The entries below hold a line with "(** The characters" and a line with "ok (characters s)". Return those lines and all that lie between them, exactly and only.

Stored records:
* * *
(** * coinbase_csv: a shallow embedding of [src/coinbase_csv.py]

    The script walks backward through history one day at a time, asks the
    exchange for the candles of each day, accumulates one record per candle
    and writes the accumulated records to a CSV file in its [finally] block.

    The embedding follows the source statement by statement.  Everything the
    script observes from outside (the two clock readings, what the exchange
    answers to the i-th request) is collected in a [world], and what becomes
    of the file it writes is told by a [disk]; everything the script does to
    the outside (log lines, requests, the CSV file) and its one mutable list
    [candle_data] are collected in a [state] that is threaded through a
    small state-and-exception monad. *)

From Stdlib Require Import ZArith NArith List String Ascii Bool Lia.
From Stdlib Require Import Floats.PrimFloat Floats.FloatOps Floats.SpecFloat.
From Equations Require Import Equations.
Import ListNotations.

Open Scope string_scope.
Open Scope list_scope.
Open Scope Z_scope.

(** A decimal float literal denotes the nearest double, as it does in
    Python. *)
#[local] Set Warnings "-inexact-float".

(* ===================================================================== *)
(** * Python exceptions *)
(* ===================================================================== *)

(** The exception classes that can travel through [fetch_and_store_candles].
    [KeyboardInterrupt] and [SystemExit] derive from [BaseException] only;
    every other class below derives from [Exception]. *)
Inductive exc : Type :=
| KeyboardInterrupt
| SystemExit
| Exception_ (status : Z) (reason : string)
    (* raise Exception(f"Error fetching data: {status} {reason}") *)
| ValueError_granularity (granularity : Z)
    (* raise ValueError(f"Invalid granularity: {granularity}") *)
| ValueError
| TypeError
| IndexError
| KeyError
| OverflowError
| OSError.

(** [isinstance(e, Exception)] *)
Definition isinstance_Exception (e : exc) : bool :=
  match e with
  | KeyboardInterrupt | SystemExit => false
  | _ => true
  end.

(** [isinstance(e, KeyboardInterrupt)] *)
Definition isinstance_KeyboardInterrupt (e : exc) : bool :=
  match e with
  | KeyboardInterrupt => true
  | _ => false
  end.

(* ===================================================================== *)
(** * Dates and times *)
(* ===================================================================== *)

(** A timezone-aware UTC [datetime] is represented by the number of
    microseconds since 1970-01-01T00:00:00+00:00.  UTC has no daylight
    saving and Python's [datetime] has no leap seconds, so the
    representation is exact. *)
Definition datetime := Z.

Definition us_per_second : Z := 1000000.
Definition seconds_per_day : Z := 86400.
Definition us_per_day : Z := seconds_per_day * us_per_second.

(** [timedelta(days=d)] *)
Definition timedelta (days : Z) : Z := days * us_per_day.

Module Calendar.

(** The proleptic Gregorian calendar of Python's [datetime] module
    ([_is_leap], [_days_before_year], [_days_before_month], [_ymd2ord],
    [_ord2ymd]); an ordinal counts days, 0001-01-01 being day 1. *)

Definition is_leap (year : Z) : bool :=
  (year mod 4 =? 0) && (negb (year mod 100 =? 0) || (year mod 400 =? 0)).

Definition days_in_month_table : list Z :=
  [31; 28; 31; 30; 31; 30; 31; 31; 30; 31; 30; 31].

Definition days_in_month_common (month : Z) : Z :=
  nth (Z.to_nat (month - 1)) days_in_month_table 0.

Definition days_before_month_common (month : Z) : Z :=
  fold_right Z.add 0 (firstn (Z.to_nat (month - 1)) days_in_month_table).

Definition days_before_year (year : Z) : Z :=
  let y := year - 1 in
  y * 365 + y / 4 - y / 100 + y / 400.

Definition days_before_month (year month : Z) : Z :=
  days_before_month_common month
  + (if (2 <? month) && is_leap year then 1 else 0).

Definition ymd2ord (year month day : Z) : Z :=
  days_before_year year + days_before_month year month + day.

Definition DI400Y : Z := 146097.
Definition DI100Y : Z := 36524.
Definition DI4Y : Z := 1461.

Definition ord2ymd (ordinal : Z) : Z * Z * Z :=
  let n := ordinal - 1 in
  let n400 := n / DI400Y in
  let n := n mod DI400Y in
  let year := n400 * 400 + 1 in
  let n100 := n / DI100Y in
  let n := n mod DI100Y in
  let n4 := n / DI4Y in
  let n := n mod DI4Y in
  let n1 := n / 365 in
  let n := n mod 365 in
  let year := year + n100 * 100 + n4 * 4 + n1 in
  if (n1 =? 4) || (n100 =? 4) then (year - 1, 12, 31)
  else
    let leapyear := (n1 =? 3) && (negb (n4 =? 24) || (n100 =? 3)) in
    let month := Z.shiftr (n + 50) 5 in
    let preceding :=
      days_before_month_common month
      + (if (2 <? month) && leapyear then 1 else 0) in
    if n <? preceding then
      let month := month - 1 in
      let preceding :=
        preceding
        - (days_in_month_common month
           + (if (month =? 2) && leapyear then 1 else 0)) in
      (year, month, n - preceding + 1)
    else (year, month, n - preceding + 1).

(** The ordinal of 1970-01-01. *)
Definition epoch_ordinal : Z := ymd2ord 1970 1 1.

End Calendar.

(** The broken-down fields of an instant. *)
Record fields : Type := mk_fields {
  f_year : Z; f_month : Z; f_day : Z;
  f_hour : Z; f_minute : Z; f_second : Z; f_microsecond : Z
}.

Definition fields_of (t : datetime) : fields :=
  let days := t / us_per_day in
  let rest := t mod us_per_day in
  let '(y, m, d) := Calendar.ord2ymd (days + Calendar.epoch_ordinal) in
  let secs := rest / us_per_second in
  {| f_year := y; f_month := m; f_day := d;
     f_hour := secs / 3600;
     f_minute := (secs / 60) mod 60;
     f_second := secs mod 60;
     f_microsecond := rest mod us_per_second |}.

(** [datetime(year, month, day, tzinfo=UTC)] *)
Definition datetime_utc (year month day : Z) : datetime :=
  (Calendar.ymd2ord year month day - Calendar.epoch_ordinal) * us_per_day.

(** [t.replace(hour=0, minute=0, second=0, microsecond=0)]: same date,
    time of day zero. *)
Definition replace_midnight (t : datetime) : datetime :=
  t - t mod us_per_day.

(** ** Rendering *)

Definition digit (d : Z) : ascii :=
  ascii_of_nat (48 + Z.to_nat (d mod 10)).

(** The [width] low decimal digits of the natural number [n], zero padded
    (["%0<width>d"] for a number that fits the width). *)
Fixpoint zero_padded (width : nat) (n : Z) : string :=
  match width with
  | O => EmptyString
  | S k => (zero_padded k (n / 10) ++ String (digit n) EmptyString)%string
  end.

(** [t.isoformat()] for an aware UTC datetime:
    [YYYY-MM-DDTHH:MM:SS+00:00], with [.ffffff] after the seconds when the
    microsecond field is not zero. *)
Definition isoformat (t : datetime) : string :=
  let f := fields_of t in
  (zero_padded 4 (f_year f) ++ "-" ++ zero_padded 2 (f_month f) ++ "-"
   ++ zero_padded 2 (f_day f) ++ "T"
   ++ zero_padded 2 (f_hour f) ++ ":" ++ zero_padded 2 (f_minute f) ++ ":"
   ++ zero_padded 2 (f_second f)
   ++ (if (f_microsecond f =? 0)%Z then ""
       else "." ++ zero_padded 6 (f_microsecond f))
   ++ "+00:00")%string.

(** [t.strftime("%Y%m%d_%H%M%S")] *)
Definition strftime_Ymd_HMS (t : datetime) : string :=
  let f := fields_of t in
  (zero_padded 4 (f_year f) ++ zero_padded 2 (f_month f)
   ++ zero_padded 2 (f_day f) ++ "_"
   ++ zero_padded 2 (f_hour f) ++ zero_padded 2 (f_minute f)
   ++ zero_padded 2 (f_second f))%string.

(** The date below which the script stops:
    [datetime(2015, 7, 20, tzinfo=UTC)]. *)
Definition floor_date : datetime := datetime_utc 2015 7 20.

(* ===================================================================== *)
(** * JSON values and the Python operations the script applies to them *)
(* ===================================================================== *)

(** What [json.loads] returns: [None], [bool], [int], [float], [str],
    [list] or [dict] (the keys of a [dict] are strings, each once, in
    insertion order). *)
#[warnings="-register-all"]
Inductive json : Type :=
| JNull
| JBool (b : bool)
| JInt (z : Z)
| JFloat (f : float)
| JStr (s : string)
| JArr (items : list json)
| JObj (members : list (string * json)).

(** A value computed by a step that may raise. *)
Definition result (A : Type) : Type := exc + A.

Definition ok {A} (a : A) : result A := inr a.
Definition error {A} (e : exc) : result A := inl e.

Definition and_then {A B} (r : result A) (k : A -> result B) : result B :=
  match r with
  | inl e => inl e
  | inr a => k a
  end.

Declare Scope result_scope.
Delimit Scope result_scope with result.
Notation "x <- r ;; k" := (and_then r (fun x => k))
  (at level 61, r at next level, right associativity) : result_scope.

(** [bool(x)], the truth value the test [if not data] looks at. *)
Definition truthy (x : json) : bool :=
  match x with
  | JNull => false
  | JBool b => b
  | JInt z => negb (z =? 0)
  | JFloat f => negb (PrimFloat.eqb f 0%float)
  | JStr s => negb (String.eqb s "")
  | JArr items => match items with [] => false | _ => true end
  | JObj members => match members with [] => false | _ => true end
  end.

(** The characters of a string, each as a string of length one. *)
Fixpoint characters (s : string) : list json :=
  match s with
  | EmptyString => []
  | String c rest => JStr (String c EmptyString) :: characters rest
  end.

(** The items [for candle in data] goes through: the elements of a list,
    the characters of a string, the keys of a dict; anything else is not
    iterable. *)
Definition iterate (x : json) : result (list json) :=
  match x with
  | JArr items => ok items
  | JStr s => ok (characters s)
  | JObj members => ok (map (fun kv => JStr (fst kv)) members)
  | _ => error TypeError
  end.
* * *
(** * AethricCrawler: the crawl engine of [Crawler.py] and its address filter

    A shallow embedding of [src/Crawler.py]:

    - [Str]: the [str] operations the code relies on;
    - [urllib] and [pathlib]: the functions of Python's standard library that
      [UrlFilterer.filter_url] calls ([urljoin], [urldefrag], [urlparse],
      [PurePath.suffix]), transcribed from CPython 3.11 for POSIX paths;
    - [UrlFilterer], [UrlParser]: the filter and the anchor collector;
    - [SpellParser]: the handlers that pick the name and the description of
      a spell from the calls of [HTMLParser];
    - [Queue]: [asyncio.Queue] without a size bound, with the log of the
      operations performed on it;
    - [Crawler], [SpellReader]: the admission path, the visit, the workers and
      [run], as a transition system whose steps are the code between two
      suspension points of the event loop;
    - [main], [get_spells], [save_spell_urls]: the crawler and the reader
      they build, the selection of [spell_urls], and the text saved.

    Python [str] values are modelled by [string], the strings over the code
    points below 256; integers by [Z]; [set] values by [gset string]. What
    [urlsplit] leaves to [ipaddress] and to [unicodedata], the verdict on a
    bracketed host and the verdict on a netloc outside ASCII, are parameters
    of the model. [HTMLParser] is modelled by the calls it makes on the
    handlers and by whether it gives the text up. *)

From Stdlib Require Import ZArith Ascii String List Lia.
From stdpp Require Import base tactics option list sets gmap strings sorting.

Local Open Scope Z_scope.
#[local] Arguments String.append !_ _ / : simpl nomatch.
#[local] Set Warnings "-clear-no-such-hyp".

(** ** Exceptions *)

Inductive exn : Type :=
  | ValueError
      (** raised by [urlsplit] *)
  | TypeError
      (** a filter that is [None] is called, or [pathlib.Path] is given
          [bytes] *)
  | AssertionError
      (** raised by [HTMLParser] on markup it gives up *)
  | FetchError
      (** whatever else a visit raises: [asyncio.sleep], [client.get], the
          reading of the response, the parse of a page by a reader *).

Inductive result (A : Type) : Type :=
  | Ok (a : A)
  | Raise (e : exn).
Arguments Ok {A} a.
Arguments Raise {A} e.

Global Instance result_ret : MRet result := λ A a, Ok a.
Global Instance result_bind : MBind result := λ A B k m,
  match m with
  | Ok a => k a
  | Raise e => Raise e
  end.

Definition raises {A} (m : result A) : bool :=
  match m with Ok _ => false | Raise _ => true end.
* * *
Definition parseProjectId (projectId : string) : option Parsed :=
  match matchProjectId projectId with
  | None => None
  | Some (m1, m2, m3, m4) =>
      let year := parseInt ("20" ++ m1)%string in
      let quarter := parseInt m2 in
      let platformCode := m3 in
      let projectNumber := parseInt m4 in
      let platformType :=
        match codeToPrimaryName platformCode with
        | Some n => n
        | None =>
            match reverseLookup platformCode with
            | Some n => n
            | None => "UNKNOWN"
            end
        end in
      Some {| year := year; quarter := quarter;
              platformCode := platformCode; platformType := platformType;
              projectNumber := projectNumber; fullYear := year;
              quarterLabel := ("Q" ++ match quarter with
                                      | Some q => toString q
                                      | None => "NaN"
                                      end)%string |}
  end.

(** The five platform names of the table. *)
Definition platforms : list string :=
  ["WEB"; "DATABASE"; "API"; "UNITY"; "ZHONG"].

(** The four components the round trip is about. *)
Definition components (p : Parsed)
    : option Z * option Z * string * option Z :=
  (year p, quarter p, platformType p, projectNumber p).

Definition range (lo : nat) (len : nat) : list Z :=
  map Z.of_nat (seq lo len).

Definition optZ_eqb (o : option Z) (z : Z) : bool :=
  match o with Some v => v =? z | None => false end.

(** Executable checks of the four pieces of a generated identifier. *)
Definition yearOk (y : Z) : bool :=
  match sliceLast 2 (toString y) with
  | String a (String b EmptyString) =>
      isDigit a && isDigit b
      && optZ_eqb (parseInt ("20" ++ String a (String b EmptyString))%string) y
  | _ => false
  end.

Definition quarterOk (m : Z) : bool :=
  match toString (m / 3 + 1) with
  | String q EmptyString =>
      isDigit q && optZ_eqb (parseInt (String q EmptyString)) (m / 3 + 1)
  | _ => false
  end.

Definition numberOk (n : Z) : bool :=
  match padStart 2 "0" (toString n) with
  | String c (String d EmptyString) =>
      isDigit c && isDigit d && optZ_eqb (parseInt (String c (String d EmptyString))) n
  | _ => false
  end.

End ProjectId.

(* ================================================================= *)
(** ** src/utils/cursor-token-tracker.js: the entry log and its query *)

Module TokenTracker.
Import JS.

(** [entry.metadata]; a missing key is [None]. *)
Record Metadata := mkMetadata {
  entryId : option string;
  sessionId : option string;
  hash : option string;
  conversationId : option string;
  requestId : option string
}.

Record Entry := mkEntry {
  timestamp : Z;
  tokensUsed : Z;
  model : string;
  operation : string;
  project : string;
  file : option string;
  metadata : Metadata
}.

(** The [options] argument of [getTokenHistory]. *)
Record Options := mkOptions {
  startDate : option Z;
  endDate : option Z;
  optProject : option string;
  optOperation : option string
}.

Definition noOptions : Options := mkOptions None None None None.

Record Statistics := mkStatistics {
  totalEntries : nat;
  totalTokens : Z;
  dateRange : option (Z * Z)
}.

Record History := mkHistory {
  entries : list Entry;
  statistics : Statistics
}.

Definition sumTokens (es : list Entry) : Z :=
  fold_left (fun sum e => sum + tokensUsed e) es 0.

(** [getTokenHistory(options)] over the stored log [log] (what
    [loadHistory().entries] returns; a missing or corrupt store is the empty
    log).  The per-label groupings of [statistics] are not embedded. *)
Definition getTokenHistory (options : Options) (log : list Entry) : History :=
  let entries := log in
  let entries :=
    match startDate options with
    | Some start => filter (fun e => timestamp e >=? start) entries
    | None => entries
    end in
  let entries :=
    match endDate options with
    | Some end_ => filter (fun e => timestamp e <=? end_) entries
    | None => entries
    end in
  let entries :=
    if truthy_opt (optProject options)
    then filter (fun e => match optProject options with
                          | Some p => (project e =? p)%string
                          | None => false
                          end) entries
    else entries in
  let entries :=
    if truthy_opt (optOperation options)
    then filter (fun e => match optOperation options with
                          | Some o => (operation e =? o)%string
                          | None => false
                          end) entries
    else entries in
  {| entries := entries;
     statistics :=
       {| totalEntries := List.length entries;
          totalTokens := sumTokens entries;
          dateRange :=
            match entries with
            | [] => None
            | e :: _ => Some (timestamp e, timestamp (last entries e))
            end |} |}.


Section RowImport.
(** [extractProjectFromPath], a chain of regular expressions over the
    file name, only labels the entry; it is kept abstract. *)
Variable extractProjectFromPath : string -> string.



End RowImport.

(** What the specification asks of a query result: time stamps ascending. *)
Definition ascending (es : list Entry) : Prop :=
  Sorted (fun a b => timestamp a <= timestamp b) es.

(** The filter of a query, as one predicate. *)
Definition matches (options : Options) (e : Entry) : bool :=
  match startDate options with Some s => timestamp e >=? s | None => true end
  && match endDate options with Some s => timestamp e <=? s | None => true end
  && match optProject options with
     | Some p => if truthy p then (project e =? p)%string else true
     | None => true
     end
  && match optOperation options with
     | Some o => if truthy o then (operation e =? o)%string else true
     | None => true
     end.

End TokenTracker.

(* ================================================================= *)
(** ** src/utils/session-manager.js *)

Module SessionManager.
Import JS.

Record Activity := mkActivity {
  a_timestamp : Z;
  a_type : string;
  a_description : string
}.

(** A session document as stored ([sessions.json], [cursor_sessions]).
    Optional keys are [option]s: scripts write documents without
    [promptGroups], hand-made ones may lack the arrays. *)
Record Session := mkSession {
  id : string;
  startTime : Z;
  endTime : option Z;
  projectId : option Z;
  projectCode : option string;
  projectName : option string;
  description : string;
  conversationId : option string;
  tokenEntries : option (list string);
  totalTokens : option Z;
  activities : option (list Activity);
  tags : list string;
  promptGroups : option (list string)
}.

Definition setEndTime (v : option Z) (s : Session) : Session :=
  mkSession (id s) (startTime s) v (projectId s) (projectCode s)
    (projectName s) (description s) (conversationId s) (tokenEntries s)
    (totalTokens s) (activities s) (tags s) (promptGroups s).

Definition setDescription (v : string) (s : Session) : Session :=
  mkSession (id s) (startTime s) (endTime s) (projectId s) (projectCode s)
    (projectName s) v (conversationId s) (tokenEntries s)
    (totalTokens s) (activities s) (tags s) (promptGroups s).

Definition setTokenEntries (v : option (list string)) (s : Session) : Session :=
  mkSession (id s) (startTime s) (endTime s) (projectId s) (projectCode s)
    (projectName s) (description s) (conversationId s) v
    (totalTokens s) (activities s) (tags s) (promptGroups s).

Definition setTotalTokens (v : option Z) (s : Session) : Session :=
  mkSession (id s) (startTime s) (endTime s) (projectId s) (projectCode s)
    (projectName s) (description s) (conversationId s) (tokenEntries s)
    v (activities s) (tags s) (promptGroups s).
* * *
= Answer section =
(** The characters of a string, each as a string of length one. *)
Fixpoint characters (s : string) : list json :=
  match s with
  | EmptyString => []
  | String c rest => JStr (String c EmptyString) :: characters rest
  end.

(** The items [for candle in data] goes through: the elements of a list,
    the characters of a string, the keys of a dict; anything else is not
    iterable. *)
Definition iterate (x : json) : result (list json) :=
  match x with
  | JArr items => ok items
  | JStr s => ok (characters s)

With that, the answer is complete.